En Allemagne, le procès d’un colonel syrien redonne de l’espoir aux victimes

Traqué par la justice allemande et par des activistes pendant plusieurs années, Anwar Raslan est accusé de crimes contre l’humanité.


Des photos du rapport César exposées au siège de l’ONU à New York, en 2015. Photo Reuters

Il espérait passer entre les mailles du filet, se faire oublier en refaisant sa vie en Allemagne, où il a obtenu l’asile en 2014. Mais c’était sans compter sur l’acharnement des ONG de défense des droits de l’homme, d’avocats et d’activistes syriens pour faire reconnaître les crimes commis par des membres du régime Assad. Anwar Raslan, plus haut gradé de l’appareil répressif syrien jamais appréhendé est, depuis hier, face à la justice de Coblence (centre de l’Allemagne) dans le cadre du premier procès pénal d’officiers des services secrets inculpés par des procureurs allemands de crimes contre l’humanité. Un moment historique pour ses victimes appelées à témoigner à la barre, mais aussi pour toutes celles qui continuent de traquer leurs bourreaux et espèrent que justice soit un jour rendue.
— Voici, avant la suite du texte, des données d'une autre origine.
Lemma number_exp_advances : advances number_exp.
Proof.
  intros [|c s]; simpl.
  { split; [discriminate|]. intros a r H; inversion H; subst; simpl; lia. }
  destruct ((c =? 101) || (c =? 69)).
  - assert (E : exists sg s2,
               match s with
               | g :: t => if (g =? 43) || (g =? 45) then ([g], t) else ([], s)
               | [] => ([], s)
               end = (sg, s2) /\ (List.length s2 <= List.length s)%nat).
    { destruct s as [|g t]; [exists [], []; split; [reflexivity|simpl; lia]|].
      destruct ((g =? 43) || (g =? 45)).
      - exists [g], t. split; [reflexivity|simpl; lia].
      - exists [], (g :: t). split; [reflexivity|lia]. }
    destruct E as (sg & s2 & -> & L2).
    pose proof (digits_length s2) as L. destruct (digits s2) as [[|d0 d] r0].
    + split; discriminate.
    + split; [discriminate|].
      intros a r H; inversion H; subst; simpl in *; lia.
  - split; [discriminate|]. intros a r H; inversion H; subst; simpl; lia.
Qed.

Lemma number_consumes : consumes number.
Proof.
  intros s. unfold number, consumes_at.
  assert (E : exists mi s0,
             match s with
             | c :: s' => if c =? 45 then ([c], s') else ([], s)
             | [] => ([], s)
             end = (mi, s0) /\ (List.length s0 <= List.length s)%nat).
  { destruct s as [|c t]; [exists [], []; split; [reflexivity|simpl; lia]|].
    destruct (c =? 45).
    - exists [c], t. split; [reflexivity|simpl; lia].
    - exists [], (c :: t). split; [reflexivity|lia]. }
  destruct E as (mi & s0 & -> & L0).
  destruct (number_int_consumes s0) as [N1 L1]. unfold consumes_at.
  destruct (number_int s0) as [i s1| |]; try (split; [discriminate|discriminate]).
  2:{ contradiction. }
  specialize (L1 _ _ eq_refl).
  destruct (number_frac_advances s1) as [N2 L2].
  destruct (number_frac s1) as [f s2| |]; try (split; [discriminate|discriminate]).
  2:{ contradiction. }
  specialize (L2 _ _ eq_refl).
  destruct (number_exp_advances s2) as [N3 L3].
  destruct (number_exp s2) as [e s3| |]; try (split; [discriminate|discriminate]).
  2:{ contradiction. }
  specialize (L3 _ _ eq_refl).
  split; [discriminate|]. intros a r H; inversion H; subst; lia.
Qed.

#[local] Arguments startsWith : simpl never.
#[local] Arguments skipn : simpl never.

Ltac syntax_error := split; [discriminate | discriminate].
Ltac answered :=
  split; [discriminate
         | let H := fresh in
           intros ? ? H; inversion H; subst; simpl in *; lia].

Lemma fuel_enough (fuel : nat) :
  (forall s, (2 * List.length s + 1 <= fuel)%nat ->
             consumes_at (value fuel) s) /\
  (forall acc s, (2 * List.length s + 2 <= fuel)%nat ->
                 consumes_at (elements fuel acc) s) /\
  (forall acc s, (2 * List.length s + 2 <= fuel)%nat ->
                 consumes_at (members fuel acc) s).
Proof.
  induction fuel as [|fuel (IHv & IHe & IHm)].
  { repeat split; intros; lia. }
  unfold consumes_at in *. split; [|split].
  - (* value *)
    intros s Hs. simpl.
    pose proof (skip_ws_length s) as L.
    destruct (skip_ws s) as [|c s']; [syntax_error|]. simpl in L.
    destruct (c =? 123).
    { pose proof (skip_ws_length s') as L'.
      destruct (skip_ws s') as [|d s'']; [syntax_error|]. simpl in L'.
      destruct (d =? 125); [answered|].
      destruct (IHm [] s' ltac:(lia)) as [N B].
      split; [exact N|]. intros a r H. apply B in H. lia. }
    destruct (c =? 91).
    { pose proof (skip_ws_length s') as L'.
      destruct (skip_ws s') as [|d s'']; [syntax_error|]. simpl in L'.
      destruct (d =? 93); [answered|].
      destruct (IHe [] s' ltac:(lia)) as [N B].
      split; [exact N|]. intros a r H. apply B in H. lia. }
    destruct (c =? 34).
    { destruct (string_chars_consumes [] s') as [N B].
      destruct (string_chars [] s') as [str r0| |];
        [|syntax_error|contradiction].
      specialize (B _ _ eq_refl). answered. }
    destruct (startsWith (c :: s') (js "true")).
    { split; [discriminate|]. intros a r H; inversion H; subst.
      pose proof (length_skipn 4 (c :: s')). simpl in *. lia. }
    destruct (startsWith (c :: s') (js "false")).
    { split; [discriminate|]. intros a r H; inversion H; subst.
      pose proof (length_skipn 5 (c :: s')). simpl in *. lia. }
    destruct (startsWith (c :: s') (js "null")).
    { split; [discriminate|]. intros a r H; inversion H; subst.
      pose proof (length_skipn 4 (c :: s')). simpl in *. lia. }
    destruct (number_consumes (c :: s')) as [N B].
    destruct (number (c :: s')) as [n r0| |]; [|syntax_error|contradiction].
    specialize (B _ _ eq_refl). answered.
  - (* elements *)
    intros acc s Hs. simpl.
    destruct (IHv s ltac:(lia)) as [N B].
    destruct (value fuel s) as [v r0| |]; [|syntax_error|contradiction].
    specialize (B _ _ eq_refl).
    pose proof (skip_ws_length r0) as L.
    destruct (skip_ws r0) as [|c r']; [syntax_error|]. simpl in L.
    destruct (c =? 44).
    { destruct (IHe (v :: acc) r' ltac:(lia)) as [N' B'].
      split; [exact N'|]. intros a r H. apply B' in H. lia. }
    destruct (c =? 93); [answered|syntax_error].
  - (* members *)
    intros acc s Hs. simpl.
    pose proof (skip_ws_length s) as L.
    destruct (skip_ws s) as [|q s1]; [syntax_error|]. simpl in L.
    destruct (q =? 34); [|syntax_error].
    destruct (string_chars_consumes [] s1) as [N1 B1].
    destruct (string_chars [] s1) as [key s2| |]; [|syntax_error|contradiction].
    specialize (B1 _ _ eq_refl).
    pose proof (skip_ws_length s2) as L2.
    destruct (skip_ws s2) as [|colon s3]; [syntax_error|]. simpl in L2.
    destruct (colon =? 58); [|syntax_error].
    destruct (IHv s3 ltac:(lia)) as [N B].
    destruct (value fuel s3) as [v r0| |]; [|syntax_error|contradiction].
    specialize (B _ _ eq_refl).
    pose proof (skip_ws_length r0) as L3.
    destruct (skip_ws r0) as [|c r']; [syntax_error|]. simpl in L3.
    destruct (c =? 44).
    { destruct (IHm ((key, v) :: acc) r' ltac:(lia)) as [N' B'].
      split; [exact N'|]. intros a r H. apply B' in H. lia. }
    destruct (c =? 125); [answered|syntax_error].
Qed.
Neuf ans après le début de la révolution syrienne, le régime sanguinaire de Bachar el-Assad continue de bénéficier d’une impunité totale. Jusqu’à ce jour, seuls des petits bonnets ont été jugés, notamment en Suède et en Allemagne, où d’anciens responsables ou soldats du régime avaient trouvé refuge. Le procès d’Anwar Raslan pourrait marquer un tournant, alors que des enquêtes sur des violations graves en Syrie, telles que des actes de torture et autres crimes de guerre et crimes contre l’humanité sont actuellement en cours, menées par un certain nombre de juridictions au sein des pays européens.

« Quand j’ai su qu’il vivait tranquillement en Allemagne, je me suis demandée comment il pouvait oser ? Il a commis des crimes pendant des dizaines d’années et se présente aujourd’hui comme un repenti, mais de quel droit ? » fustige Nuran al-Ghamian, l’une des anciens détenus témoignant contre Raslan, interrogée par L’Orient-Le Jour. En février 2019, trois Syriens, soupçonnés de crimes contre l’humanité entre 2011 et 2013, ont été interpellés en Allemagne et en France dans le cadre d’une opération commune entre les deux pays, où ils avaient le statut de réfugiés. Parmi eux, Anwar Raslan, un ancien colonel qui dirigeait à Damas le service enquête dans la « branche intérieure », la 251 ou al-Khatib, dépendant des renseignements généraux dite « sécurité de l’État ».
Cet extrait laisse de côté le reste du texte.